(* ===== verification/Atree.v ===== *)
(** * Associative trees: [cuex/atree.h], [cuex/atree.c]

    Collections of expressions that are keyed on a word computed from the expression, as binary
    radix trees.  A node has a centre: the keys of its left subtree are below it, those of its right
    subtree are not.  Nodes are hash-consed, so that the pointer comparisons of the source are the
    equality of [atree]; the elements are expressions that are no nodes, and [NULL] is [None] of
    [option atree].  The callbacks of the source are functions. *)

From S2P Require Export Algo RadixKey.
#[local] Open Scope clop_scope.

Inductive cu_order_t := cu_order_none | cu_order_lt | cu_order_gt | cu_order_eq.

#[export] Instance cu_order_eq_dec : EqDecision cu_order_t.
Proof. solve_decision. Defined.

(** As a truth value; [cu_order_none] is 0. *)
Definition order_truth (o : cu_order_t) : bool := match o with cu_order_none => false | _ => true end.

Inductive atree :=
| Leaf (e : ex)
| Node (centre : Z) (lhs rhs : atree).

#[export] Instance atree_eq_dec : EqDecision atree.
Proof. solve_decision. Defined.

(** ** Centres *)

Definition cu_word_dcover (x : Z) : Z := cu_ulong_dcover x.

Definition pair_centre (lhs rhs : Z) : Z :=
  let mask := cu_word_dcover (lhs ^^^ rhs) in
  (lhs &&& wnot mask) ||| (wadd mask 1 >>> 1).

Definition centre_to_min (centre : Z) : Z :=
  let mask := centre ^^^ wsub centre 1 in centre &&& wnot mask.

Definition centre_to_max (centre : Z) : Z :=
  let mask := centre ^^^ wsub centre 1 in centre ||| mask.

Definition node_new (centre : Z) (lhs rhs : atree) : atree := Node centre lhs rhs.

Definition cuex_atree_empty : option atree := None.
Definition cuex_atree_is_empty (tree : option atree) : bool := match tree with None => true | _ => false end.
Definition cuex_atree_singleton (e : ex) : option atree := Some (Leaf e).
Definition cuex_atree_is_singleton (tree : option atree) : bool :=
  match tree with Some (Leaf _) => true | _ => false end.
Definition cuex_atree_is_empty_or_singleton (tree : option atree) : bool :=
  match tree with Some (Node _ _ _) => false | _ => true end.

(** ** Callbacks *)

Definition merge_as_first (e0 e1 : ex) : option ex := Some e0.
Definition merge_as_second (e0 e1 : ex) : option ex := Some e1.
Definition merge_disjoin (e0 e1 : ex) : option ex := None.
Definition subseteq_true (e0 e1 : ex) : bool := true.
Definition order_eq (e0 e1 : ex) : cu_order_t := cu_order_eq.
(* ===== verification/AtreeAlg.v ===== *)
(** * Associative trees: union, intersection, inclusion and order

    Two trees are combined by comparing the intervals of their centres, which are nested or disjoint. *)

From S2P Require Export AtreeInv.

Section algebra.
Context (get_key : ex -> Z).
Notation within := (within get_key).
Notation contents := (contents get_key).

(** A node counts for any interval around its own. *)
Lemma within_tight lo hi lo' hi' c l r : within lo hi (Node c l r) -> lo' <= c - lb c -> c + lb c <= hi' ->
  within lo' hi' (Node c l r).
Proof. intros (Hc & Hn & H1 & H2 & Hl & Hr) Hlo Hhi. cbn. split_and!; done || lia. Qed.

Lemma node_centre lo hi c l r : within lo hi (Node c l r) -> word c /\ c <> 0 /\ lo <= c - lb c /\ c + lb c <= hi /\ 0 < lb c.
Proof. intros (Hc & Hn & H1 & H2 & _). pose proof (lb_bounds c Hc). split_and!; done || lia. Qed.

Lemma node_outside lo hi c l r x : within lo hi (Node c l r) -> x < c - lb c \/ c + lb c <= x ->
  contents (Node c l r) !! x = None.
Proof. intros Hw. apply contents_outside. by apply (within_tight lo hi); [|lia..]. Qed.

(** How the intervals of two nodes lie, in terms of the tests of the source. *)
Inductive placed (c0 c1 : Z) : bool -> bool -> Prop :=
| placed_apart : c0 + lb c0 <= c1 - lb c1 -> placed c0 c1 true true
| placed_left : c1 - lb c1 <= c0 - lb c0 -> c0 + lb c0 <= c1 -> placed c0 c1 true false
| placed_right b : c0 <= c1 - lb c1 -> c1 + lb c1 <= c0 + lb c0 -> placed c0 c1 false b.

Lemma place c0 c1 : word c0 -> word c1 -> c0 <> 0 -> c0 < c1 ->
  placed c0 c1 (centre_to_max c0 <? c1) (centre_to_max c0 <? centre_to_min c1).
Proof.
  intros H0 H1 Hn Hlt. assert (c1 <> 0) by (unfold word in *; lia).
  rewrite centre_to_max_spec, centre_to_min_spec by done. pose proof (lb_bounds c1 H1).
  destruct (centres_laminar c0 c1 H0 H1 Hn Hlt) as [Hd|[(Hd & Hd' & Hd'')|(Hd & Hd' & Hd'')]].
  - rewrite !(proj2 (Z.ltb_lt _ _)) by lia. by constructor.
  - rewrite (proj2 (Z.ltb_lt _ _)), (proj2 (Z.ltb_ge _ _)) by lia. by constructor.
  - rewrite (proj2 (Z.ltb_ge _ c1)) by lia. by constructor.
Qed.

(** A map cut at a centre. *)
Record split_at (c : Z) (m ml mr : gmap Z ex) : Prop := {
  split_lookup x : m !! x = if x <? c then ml !! x else mr !! x;
  split_low x : c <= x -> ml !! x = None;
  split_high x : x < c -> mr !! x = None;
}.

Lemma split_node lo hi c l r : within lo hi (Node c l r) -> split_at c (contents (Node c l r)) (contents l) (contents r).
Proof.
  intros Hw. pose proof Hw as (Hc & Hn & H1 & H2 & Hl & Hr). split; intros x.
  - by apply (contents_node get_key lo hi).
  - intros Hx. apply (contents_outside get_key (c - lb c) c); [done|lia].
  - intros Hx. apply (contents_outside get_key c (c + lb c)); [done|lia].
Qed.

Lemma split_below c lo t : within lo c t -> split_at c (contents t) (contents t) ∅.
Proof.
  intros Hw. assert (forall x, c <= x -> contents t !! x = None) as Ho by (intros x Hx; apply (contents_outside get_key lo c); [done|lia]).
  split; [|done|done]. intros x. destruct (Z.ltb_spec x c); [done|]. by apply Ho.
Qed.

Lemma split_above c hi t : within c hi t -> split_at c (contents t) ∅ (contents t).
Proof.
  intros Hw. assert (forall x, x < c -> contents t !! x = None) as Ho by (intros x Hx; apply (contents_outside get_key c hi); [done|lia]).
  split; [|done|done]. intros x. destruct (Z.ltb_spec x c); [|done]. by apply Ho.
Qed.

(** ** Union *)

Section union.
Context (merge_values : ex -> ex -> option ex).
Context (Hmerge : forall e0 e1 e, get_key e0 = get_key e1 -> merge_values e0 e1 = Some e -> get_key e = get_key e0).

Lemma atree_union_leaf e0 t1 : atree_union get_key merge_values (Leaf e0) t1 = atree_insert_rev get_key merge_values t1 e0.
Proof. by destruct t1. Qed.

Lemma atree_union_nodes c0 l0 r0 c1 l1 r1 :
  let t0 := Node c0 l0 r0 in let t1 := Node c1 l1 r1 in let union := atree_union get_key merge_values in
  union t0 t1 =
    if c0 =? c1 then l ← union l0 l1; r ← union r0 r1; Some (node_new c0 l r)
    else if c0 <? c1 then
      if centre_to_max c0 <? c1 then
        if centre_to_max c0 <? centre_to_min c1 then Some (node_new (pair_centre c0 c1) t0 t1)
        else l ← union t0 l1; Some (node_new c1 l r1)
      else r ← union r0 t1; Some (node_new c0 l0 r)
    else
      if centre_to_max c1 <? c0 then
        if centre_to_max c1 <? centre_to_min c0 then Some (node_new (pair_centre c1 c0) t1 t0)
        else l ← union l0 t1; Some (node_new c0 l r0)
      else r ← union t0 r1; Some (node_new c1 l1 r).
Proof. reflexivity. Qed.

(** The union of the contents, or two elements that are not merged. *)
Definition unites (m0 m1 : gmap Z ex) (lo hi : Z) (o : option atree) : Prop :=
  match o with
  | None => exists x e0 e1, m0 !! x = Some e0 /\ m1 !! x = Some e1 /\ merge_values e0 e1 = None
  | Some t => within lo hi t /\ forall x,
      contents t !! x = union_with merge_values (m0 !! x) (m1 !! x) /\
      (is_Some (m0 !! x) -> is_Some (contents t !! x))
  end.

Lemma unites_node lo hi c m0 m1 m0l m0r m1l m1r ol or : word c -> c <> 0 -> lo <= c - lb c -> c + lb c <= hi ->
  split_at c m0 m0l m0r -> split_at c m1 m1l m1r -> unites m0l m1l (c - lb c) c ol -> unites m0r m1r c (c + lb c) or ->
  unites m0 m1 lo hi (l ← ol; r ← or; Some (node_new c l r)).
Proof.
  intros Hc Hn H1 H2 [S0 S0l S0r] [S1 S1l S1r] Hl Hr.
  destruct ol as [l|]; [destruct or as [r|]|]; cbn [mbind option_bind unites] in *.
  - destruct Hl as [Hl El], Hr as [Hr Er]. assert (within lo hi (Node c l r)) as Hw by done. split; [done|]. intros x.
    rewrite (contents_node get_key lo hi), S0, S1 by done. destruct (x <? c); [apply El|apply Er].
  - destruct Hr as (x & e0 & e1 & E0 & E1 & Em). exists x, e0, e1. rewrite S0, S1.
    destruct (Z.ltb_spec x c); [|done]. by rewrite S0r in E0.
  - destruct Hl as (x & e0 & e1 & E0 & E1 & Em). exists x, e0, e1. rewrite S0, S1.
    destruct (Z.ltb_spec x c); [done|]. by rewrite S0l in E0.
Qed.

Lemma unites_left m lo hi t : within lo hi t -> contents t = m -> unites m ∅ lo hi (Some t).
Proof. intros Hw E. split; [done|]. intros x. rewrite E, lookup_empty. split; [by destruct (m !! x)|done]. Qed.

Lemma unites_right m lo hi t : within lo hi t -> contents t = m -> unites ∅ m lo hi (Some t).
Proof. intros Hw E. split; [done|]. intros x. rewrite E, lookup_empty. split; [by destruct (m !! x)|by intros []]. Qed.

Lemma unites_insert lo hi t v : interval lo hi -> within lo hi t -> lo <= get_key v < hi ->
  unites (contents t) {[get_key v := v]} lo hi (atree_insert get_key merge_values t v).
Proof.
  intros Hi Hw Hv. pose proof (atree_insert_spec get_key merge_values Hmerge t lo hi v Hi Hw Hv) as Hu.
  destruct (atree_insert get_key merge_values t v) as [t'|], (contents t !! get_key v) as [e|] eqn:E; cbn [merged updated] in Hu.
  - destruct (merge_values e v) as [e'|] eqn:Em; [|done]. destruct Hu as [Hw' E']. split; [done|]. intros x. rewrite E'.
    destruct (Z.eq_dec x (get_key v)) as [->|Hne].
    + rewrite E, lookup_insert_eq, lookup_singleton_eq. cbn. by rewrite Em.
    + rewrite lookup_insert_ne, lookup_singleton_ne by done. split; [by destruct (contents t !! x)|done].
  - destruct Hu as [Hw' E']. split; [done|]. intros x. rewrite E'. destruct (Z.eq_dec x (get_key v)) as [->|Hne].
    + rewrite E, lookup_insert_eq, lookup_singleton_eq. done.
    + rewrite lookup_insert_ne, lookup_singleton_ne by done. split; [by destruct (contents t !! x)|done].
  - destruct (merge_values e v) as [e'|] eqn:Em; [done|]. exists (get_key v), e, v. by rewrite lookup_singleton_eq.
  - done.
Qed.
End union.

Lemma unites_sym f g m0 m1 lo hi o : (forall x y, g x y = f y x) -> unites f m0 m1 lo hi o -> unites g m1 m0 lo hi o.
Proof.
  intros Hfg. destruct o as [t|]; cbn.
  - intros [Hw Hx]. split; [done|]. intros x. destruct (Hx x) as [Ex Hs]. rewrite Ex in Hs |- *.
    destruct (m0 !! x), (m1 !! x); cbn in *; rewrite ?Hfg; split; try done; eauto.
  - intros (x & e0 & e1 & E0 & E1 & Em). exists x, e1, e0. by rewrite Hfg.
Qed.

Lemma atree_union_spec f (Hf : forall e0 e1 e, get_key e0 = get_key e1 -> f e0 e1 = Some e -> get_key e = get_key e0) t0 :
  forall t1 lo hi, interval lo hi -> within lo hi t0 -> within lo hi t1 ->
  unites f (contents t0) (contents t1) lo hi (atree_union get_key f t0 t1).
Proof.
  induction t0 as [e0|c0 l0 IHl0 r0 IHr0]; intros t1 lo hi Hi Hw0 Hw1.
  { rewrite atree_union_leaf, atree_insert_rev_eq. apply (unites_sym (fun x y => f y x)); [done|].
    apply unites_insert; [|done..]. intros e1 e2 e Hk He. rewrite (Hf _ _ _ (eq_sym Hk) He). done. }
  induction t1 as [e1|c1 l1 IHl1 r1 IHr1] in lo, hi, Hi, Hw0, Hw1 |- *; [by apply unites_insert|].
  rewrite atree_union_nodes. cbn zeta.
  destruct (node_centre lo hi _ _ _ Hw0) as (Hc0 & Hn0 & A0 & B0 & L0).
  destruct (node_centre lo hi _ _ _ Hw1) as (Hc1 & Hn1 & A1 & B1 & L1).
  pose proof Hw0 as (_ & _ & _ & _ & Hl0 & Hr0). pose proof Hw1 as (_ & _ & _ & _ & Hl1 & Hr1).
  destruct (Z.eqb_spec c0 c1) as [<-|Hne]; [|destruct (Z.ltb_spec c0 c1) as [Hlt|Hge]].
  - eapply (unites_node f lo hi c0); [done..|by apply (split_node lo hi)|by apply (split_node lo hi)| |].
    + apply IHl0; [by apply (interval_left lo hi)|done..].
    + apply IHr0; [by apply (interval_right lo hi)|done..].
  - destruct (place c0 c1 Hc0 Hc1 Hn0 Hlt) as [Hd|Hd1 Hd2|b Hd1 Hd2].
    + destruct (pair_centre_trees c0 c1) as (Hj & Hjn & P1 & P2 & P3); [done..|destruct Hi as (_ & ? & _); lia|done|].
      set (j := pair_centre c0 c1) in *. pose proof Hi as (_ & _ & Hin). destruct (Hin j) as [Q1 Q2]; [done..|lia|].
      assert (within (j - lb j) j (Node c0 l0 r0)) as W0 by (apply (within_tight lo hi); [done|lia..]).
      assert (within j (j + lb j) (Node c1 l1 r1)) as W1 by (apply (within_tight lo hi); [done|lia..]).
      apply (unites_node f lo hi j) with (ol := Some _) (or := Some _) (1 := Hj) (2 := Hjn) (5 := split_below _ _ _ W0) (6 := split_above _ _ _ W1);
        [lia|lia|by apply unites_left|by apply unites_right].
    + assert (within (c1 - lb c1) c1 (Node c0 l0 r0)) as W0 by (apply (within_tight lo hi); [done|lia..]).
      apply (unites_node f lo hi c1) with (or := Some _) (1 := Hc1) (2 := Hn1) (5 := split_below _ _ _ W0) (6 := split_node _ _ _ _ _ Hw1);
        [lia|lia| |by apply unites_right].
      apply IHl1; [by apply (interval_left lo hi)|done..].
    + assert (within c0 (c0 + lb c0) (Node c1 l1 r1)) as W1 by (apply (within_tight lo hi); [done|lia..]).
      apply (unites_node f lo hi c0) with (ol := Some _) (1 := Hc0) (2 := Hn0) (5 := split_node _ _ _ _ _ Hw0) (6 := split_above _ _ _ W1);
        [lia|lia|by apply unites_left|].
      apply IHr0; [by apply (interval_right lo hi)|done..].
  - destruct (place c1 c0 Hc1 Hc0 Hn1 ltac:(lia)) as [Hd|Hd1 Hd2|b Hd1 Hd2].
    + destruct (pair_centre_trees c1 c0) as (Hj & Hjn & P1 & P2 & P3); [done..|destruct Hi as (_ & ? & _); lia|done|].
      set (j := pair_centre c1 c0) in *. pose proof Hi as (_ & _ & Hin). destruct (Hin j) as [Q1 Q2]; [done..|lia|].
      assert (within (j - lb j) j (Node c1 l1 r1)) as W1 by (apply (within_tight lo hi); [done|lia..]).
      assert (within j (j + lb j) (Node c0 l0 r0)) as W0 by (apply (within_tight lo hi); [done|lia..]).
      apply (unites_node f lo hi j) with (ol := Some _) (or := Some _) (1 := Hj) (2 := Hjn) (5 := split_above _ _ _ W0) (6 := split_below _ _ _ W1);
        [lia|lia|by apply unites_right|by apply unites_left].
    + assert (within (c0 - lb c0) c0 (Node c1 l1 r1)) as W1 by (apply (within_tight lo hi); [done|lia..]).
      apply (unites_node f lo hi c0) with (or := Some _) (1 := Hc0) (2 := Hn0) (5 := split_node _ _ _ _ _ Hw0) (6 := split_below _ _ _ W1);
        [lia|lia| |by apply unites_left].
      apply IHl0; [by apply (interval_left lo hi)|done..].
    + assert (within c1 (c1 + lb c1) (Node c0 l0 r0)) as W0 by (apply (within_tight lo hi); [done|lia..]).
      apply (unites_node f lo hi c1) with (ol := Some _) (1 := Hc1) (2 := Hn1) (5 := split_above _ _ _ W0) (6 := split_node _ _ _ _ _ Hw1);
        [lia|lia|by apply unites_right|].
      apply IHr1; [by apply (interval_right lo hi)|done..].
Qed.
Lemma atree_order_agree f g fo go t0 : forall t1, agree f g t0 t1 -> agree f g t1 t0 -> agree fo go t0 t1 ->
  atree_order get_key f fo t0 t1 = atree_order get_key g go t0 t1.
Proof.
  induction t0 as [e0|c0 l0 IHl r0 IHr]; intros t1 H H' Ho.
  - destruct t1 as [e1|c1 l1 r1]; cbn [atree_order]; (case_decide; [done|]).
    + destruct (Z.eqb_spec (get_key e0) (get_key e1)); [|done]. apply Ho; [by left|by left|done].
    + pose proof (found_agree f g false e0 _ H) as E. by destruct (atree_find _ _ _); [rewrite E|].
  - destruct t1 as [e1|c1 l1 r1].
    + cbn [atree_order]. case_decide; [done|]. pose proof (found_agree f g false e1 _ H') as E.
      by destruct (atree_find _ _ _); [rewrite E|].
    + rewrite !atree_order_nodes. cbn zeta.
      rewrite (IHl l1), (IHr r1); [|shrink..].
      rewrite (atree_subseteq_agree f g (Node c0 l0 r0) l1), (atree_subseteq_agree f g (Node c1 l1 r1) r0),
        (atree_subseteq_agree f g (Node c1 l1 r1) l0), (atree_subseteq_agree f g (Node c0 l0 r0) r1);
        [done|shrink..].
Qed.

__AIM OF THE EXERCISE__
From the records above, transcribe without alteration every line from the one with "Definition cuex_atree_is_singleton (tree" to the one with "match tree with Some (Node", inclusive.

__ANSWER AREA__
Definition cuex_atree_is_singleton (tree : option atree) : bool :=
  match tree with Some (Leaf _) => true | _ => false end.
Definition cuex_atree_is_empty_or_singleton (tree : option atree) : bool :=
  match tree with Some (Node _ _ _) => false | _ => true end.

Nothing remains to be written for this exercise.